L’aspect éternel de la pièce et l’importance du Chœur
Le temps est un élément important de la pièce puisque le repos éternel de Polynice est à l’origine de tout. Antigone veut ce repos éternel pour son frère, et pour cela, elle se livre en quelque sorte à son oncle, le roi, et à la loi qui le domine. L’action de la pièce ne contient pas de temps de repos, tant pour nous au vu du nombre d'actes égal à 0, tant vis-à-vis des personnages fictifs puisque l’action démarre le matin pour ne se terminer que plus tard.
Créon, quant à lui, maître du royaume, est celui qui nous convaincra de la véritable nature du statut de roi. Le roi n’est pas uniquement celui qui domine un peuple, car il est lui-même dominé, limité, par la loi qui le gouverne. Lui-même le dit : “Je suis le maître avant la loi. Plus après.” Créon lui obéit et la respecte en mettant fin aux jours d’Antigone.

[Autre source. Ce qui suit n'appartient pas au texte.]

(* ===== verification/NoiseChild.v ===== *)
(** One end of a Noise child connection ([cockpit-noise/src/core.rs]): handshake
    phases, the authorization gate, record encryption and decryption, rekey control
    records.

    The [snow] crate is third-party code, so it is a parameter: [Snow] lists the
    calls the source makes, [SnowLaws] the documented behaviour the channel theorems
    rely on.  [Toy_snow] at the end is a concrete instance used by witnesses.

    Methods take [&mut self] and return [Result]; they are functions in a
    state-and-error monad whose state survives an error, as the source's does. *)

From S2P Require Import Prelude.
From S2P Require Import ProtocolId.
From S2P Require Import NoiseRecord.
From S2P Require Import NoiseRekey.
From S2P Require Import NoisePrologue.
From stdpp Require Import options.
Set Warnings "-clear-no-such-hyp".

(** ** The Noise library *)

(** [HandshakeState] and [TransportState]; a write or read takes the size of the
    caller's buffer and [None] is an error.  Key generation is part of the
    handshake state. *)
Class Snow := {
  HandshakeState : Type;
  TransportState : Type;
  snow_build : bool -> bytes -> option HandshakeState;
  hs_write : HandshakeState -> bytes -> Z -> option (HandshakeState * bytes);
  hs_read : HandshakeState -> bytes -> Z -> option (HandshakeState * bytes);
  hs_finished : HandshakeState -> bool;
  hs_hash : HandshakeState -> bytes;
  hs_into_transport : HandshakeState -> option TransportState;
  ts_write : TransportState -> bytes -> Z -> option (TransportState * bytes);
  ts_read : TransportState -> bytes -> Z -> option (TransportState * bytes);
  ts_rekey_outgoing : TransportState -> TransportState;
  ts_rekey_incoming : TransportState -> TransportState;
}.

(** What the two ends of one direction promise each other: [ts_paired n a b] says
    [a] has sent [n] messages that [b] has read, under the same keys.  Messages of at
    most 65535 bytes, 16 of them the tag, go through until the nonce is exhausted;
    rekeying both ends keeps them paired and does not reset the nonce. *)
Class SnowLaws `{Snow} := {
  ts_paired : Z -> TransportState -> TransportState -> Prop;
  ts_deliver : forall n a b p cap,
    ts_paired n a b -> 0 <= n < U64_MAX -> zlen p + TAG_LEN <= MAX_CIPHERTEXT ->
    zlen p + TAG_LEN <= cap ->
    exists a' c, ts_write a p cap = Some (a', c) /\ zlen c = zlen p + TAG_LEN /\
      forall cap', zlen p <= cap' ->
        exists b', ts_read b c cap' = Some (b', p) /\ ts_paired (n + 1) a' b';
  ts_rekey : forall n a b,
    ts_paired n a b -> ts_paired n (ts_rekey_outgoing a) (ts_rekey_incoming b);
}.

(** noise/core.rs:15-19 EndpointRole. *)
Inductive EndpointRole := ClientInitiator | DaemonResponder.

(** noise/core.rs:21-30 HandshakePhase. *)
Inductive HandshakePhase :=
| WriteOne | ReadOne | WriteTwo | ReadTwo | AwaitAuthorization | Transport | PhaseClosed.

#[export] Instance HandshakePhase_eq_dec : EqDecision HandshakePhase.
Proof. solve_decision. Defined.

(** noise/core.rs:32-42 TranscriptAuthorizationRequest. *)
Record TranscriptAuthorizationRequest := mkAuthRequest {
  ar_child_attempt_id : bytes;
  ar_transport_epoch : Z;
  ar_handshake_hash : bytes;
  ar_prologue_digest : bytes;
  ar_connection_nonce : bytes;
  ar_initiator_ephemeral : bytes;
  ar_responder_ephemeral : bytes;
  ar_client_final_proof : bytes;
  ar_daemon_final_proof : bytes;
}.

Section child.
Context `{Snow} `{Sha256}.

(** noise/core.rs:62-79 NoiseChild. *)
Record NoiseChild := mkChild {
  nc_role : EndpointRole;
  nc_phase : HandshakePhase;
  nc_prologue : RemoteNoisePrologueV1;
  nc_transport_epoch : Z;
  nc_handshake : option HandshakeState;
  nc_transport : option TransportState;
  nc_initiator_ephemeral : option bytes;
  nc_responder_ephemeral : option bytes;
  nc_send_sequence : Z;
  nc_receive_sequence : Z;
  nc_send_rekey : DirectionalRekey;
  nc_receive_rekey : DirectionalRekey;
  nc_pending_control_action : option RekeyAction;
  nc_last_control_ciphertext : option (RekeyAction * bytes * bytes);
  nc_fallback_route_generation : option Z;
  nc_closed_due_to_failure : bool;
}.

(** Field updates. *)
Definition with_phase (c : NoiseChild) (p : HandshakePhase) : NoiseChild :=
  mkChild (nc_role c) p (nc_prologue c) (nc_transport_epoch c) (nc_handshake c) (nc_transport c)
    (nc_initiator_ephemeral c) (nc_responder_ephemeral c) (nc_send_sequence c)
    (nc_receive_sequence c) (nc_send_rekey c) (nc_receive_rekey c) (nc_pending_control_action c)
    (nc_last_control_ciphertext c) (nc_fallback_route_generation c) (nc_closed_due_to_failure c).
Definition with_noise (c : NoiseChild) (h : option HandshakeState) (t : option TransportState) :=
  mkChild (nc_role c) (nc_phase c) (nc_prologue c) (nc_transport_epoch c) h t
    (nc_initiator_ephemeral c) (nc_responder_ephemeral c) (nc_send_sequence c)
    (nc_receive_sequence c) (nc_send_rekey c) (nc_receive_rekey c) (nc_pending_control_action c)
    (nc_last_control_ciphertext c) (nc_fallback_route_generation c) (nc_closed_due_to_failure c).
Definition with_ephemerals (c : NoiseChild) (i r : option bytes) : NoiseChild :=
  mkChild (nc_role c) (nc_phase c) (nc_prologue c) (nc_transport_epoch c) (nc_handshake c)
    (nc_transport c) i r (nc_send_sequence c)
    (nc_receive_sequence c) (nc_send_rekey c) (nc_receive_rekey c) (nc_pending_control_action c)
    (nc_last_control_ciphertext c) (nc_fallback_route_generation c) (nc_closed_due_to_failure c).
Definition with_sequences (c : NoiseChild) (s r : Z) : NoiseChild :=
  mkChild (nc_role c) (nc_phase c) (nc_prologue c) (nc_transport_epoch c) (nc_handshake c)
    (nc_transport c) (nc_initiator_ephemeral c) (nc_responder_ephemeral c) s r
    (nc_send_rekey c) (nc_receive_rekey c) (nc_pending_control_action c)
    (nc_last_control_ciphertext c) (nc_fallback_route_generation c) (nc_closed_due_to_failure c).
Definition with_rekeys (c : NoiseChild) (s r : DirectionalRekey) : NoiseChild :=
  mkChild (nc_role c) (nc_phase c) (nc_prologue c) (nc_transport_epoch c) (nc_handshake c)
    (nc_transport c) (nc_initiator_ephemeral c) (nc_responder_ephemeral c) (nc_send_sequence c)
    (nc_receive_sequence c) s r (nc_pending_control_action c)
    (nc_last_control_ciphertext c) (nc_fallback_route_generation c) (nc_closed_due_to_failure c).
Definition with_control (c : NoiseChild) (p : option RekeyAction)
    (l : option (RekeyAction * bytes * bytes)) : NoiseChild :=
  mkChild (nc_role c) (nc_phase c) (nc_prologue c) (nc_transport_epoch c) (nc_handshake c)
    (nc_transport c) (nc_initiator_ephemeral c) (nc_responder_ephemeral c) (nc_send_sequence c)
    (nc_receive_sequence c) (nc_send_rekey c) (nc_receive_rekey c) p l
    (nc_fallback_route_generation c) (nc_closed_due_to_failure c).
Definition with_route (c : NoiseChild) (g : option Z) : NoiseChild :=
  mkChild (nc_role c) (nc_phase c) (nc_prologue c) (nc_transport_epoch c) (nc_handshake c)
    (nc_transport c) (nc_initiator_ephemeral c) (nc_responder_ephemeral c) (nc_send_sequence c)
    (nc_receive_sequence c) (nc_send_rekey c) (nc_receive_rekey c) (nc_pending_control_action c)
    (nc_last_control_ciphertext c) g (nc_closed_due_to_failure c).
Definition with_failure (c : NoiseChild) (f : bool) : NoiseChild :=
  mkChild (nc_role c) (nc_phase c) (nc_prologue c) (nc_transport_epoch c) (nc_handshake c)
    (nc_transport c) (nc_initiator_ephemeral c) (nc_responder_ephemeral c) (nc_send_sequence c)
    (nc_receive_sequence c) (nc_send_rekey c) (nc_receive_rekey c) (nc_pending_control_action c)
    (nc_last_control_ciphertext c) (nc_fallback_route_generation c) f.

(** ** The state-and-error monad *)

Definition child_m (A : Type) : Type := NoiseChild -> NoiseChild * NoiseResult A.
Definition child_ret {A} (a : A) : child_m A := fun c => (c, Ok a).
Definition child_bind {A B} (m : child_m A) (f : A -> child_m B) : child_m B := fun c =>
  match m c with
  | (c', Ok a) => f a c'
  | (c', Err e) => (c', Err e)
  | (c', Panic) => (c', Panic)
  end.
(** [self.field] reads and writes, and [?] on a plain [Result]. *)
Definition child_get : child_m NoiseChild := fun c => (c, Ok c).
Definition child_set (f : NoiseChild -> NoiseChild) : child_m unit := fun c => (f c, Ok tt).
Definition lift {A} (r : NoiseResult A) : child_m A := fun c => (c, r).

#[export] Instance child_mbind : MBind child_m := fun A B f m => child_bind m f.

(** noise/core.rs:501-510 NoiseChild::close. *)
Definition child_close (c : NoiseChild) : NoiseChild :=
  with_route (with_control (with_sequences (with_phase (with_noise c None None) PhaseClosed) 0 0)
    None None) None.

(** noise/core.rs:547-552 NoiseChild::fail. *)
Definition child_fail {A} (error : NoiseError) : child_m A := fun c =>
  let closed_due_to_failure := bool_decide (nc_phase c = Transport) in
  (with_failure (child_close c) closed_due_to_failure, Err error).

(** noise/core.rs:554-560 NoiseChild::invalid_state. *)
Definition invalid_state {A} : child_m A := fun c =>
  if bool_decide (nc_phase c = PhaseClosed) && nc_closed_due_to_failure c
  then (c, Err NoiseClosed)
  else child_fail InvalidState c.

(** [match r { Ok(v) => v, Err(e) => return self.fail(e) }]. *)
Definition or_fail {A} (r : NoiseResult A) : child_m A :=
  match r with Ok a => child_ret a | Err e => child_fail e | Panic => lift Panic end.

(** noise/core.rs:98-136 NoiseChild::new. [SUITE] is a constant the library accepts. *)
Definition child_new (role : EndpointRole) (prologue_bytes : bytes) (transport_epoch : Z)
    : NoiseResult NoiseChild :=
  prologue ← prologue_decode prologue_bytes;
  handshake ← ok_or (snow_build (match role with ClientInitiator => true | DaemonResponder => false end)
                       prologue_bytes) CryptoUnavailable;
  send_rekey ← rekey_new (match role with ClientInitiator => 1 | DaemonResponder => 2 end);
  receive_rekey ← rekey_new (match role with ClientInitiator => 2 | DaemonResponder => 1 end);
  Ok (mkChild role (match role with ClientInitiator => WriteOne | DaemonResponder => ReadOne end)
        prologue transport_epoch (Some handshake) None None None 0 0 send_rekey receive_rekey
        None None None false).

A-t-il tort ou a-t-il raison ? Ce n’est certainement pas une question à laquelle nous pouvons donner une réponse évidente, mais l’élan révolutionnaire d’Antigone nous pousserait à nous diriger vers une réponse interrogative simple : pourquoi respecter une loi aussi absurde – terme que Créon aime utiliser – quand nous pourrions la délaisser et laisser la vie à un membre de sa famille ?
Le Chœur devient un élément qui se fond dans la masse de la pièce et qui semble communiquer avec Créon à la fin de l’œuvre lorsqu’il emmène sa nièce à la mort. Le chœur crie, souffre, et pleure Antigone.
“Tu es fou, Créon. Qu’as-tu fait ?”
Le Chœur est aussi ce qui vient asséner le coup de grâce à Créon après la mort des deux amants, Antigone et Hémon, en plus de sa femme : “Et tu es tout seul maintenant, Créon”.
L’œuvre de Jean Anouilh est une tragédie marquée par la mort, et la résistance qui vient révolter son lecteur à coups de mots déchirants et motivants. Antigone devient alors la figure de résistance parfaite qui lutte contre un pouvoir n’obéissant qu’à de simples lois divines, délaissées de toute humanité, et absurdes pour certaines. Le livre repose sur une de ces lois absurdes, et cette affirmation permettra de contredire l’une des dernières paroles du chœur : “Et voilà. Sans la petite Antigone, c’est vrai, ils auraient tous été bien tranquilles.” Une rectification s’impose alors : “Et voilà. Sans cette loi débordant d’absurdité, d’inhumain et d’immoral, ils auraient tous été bien tranquilles et reposés.”
Un article de Erwan MAS.
Bravo, belle écriture.
Carine.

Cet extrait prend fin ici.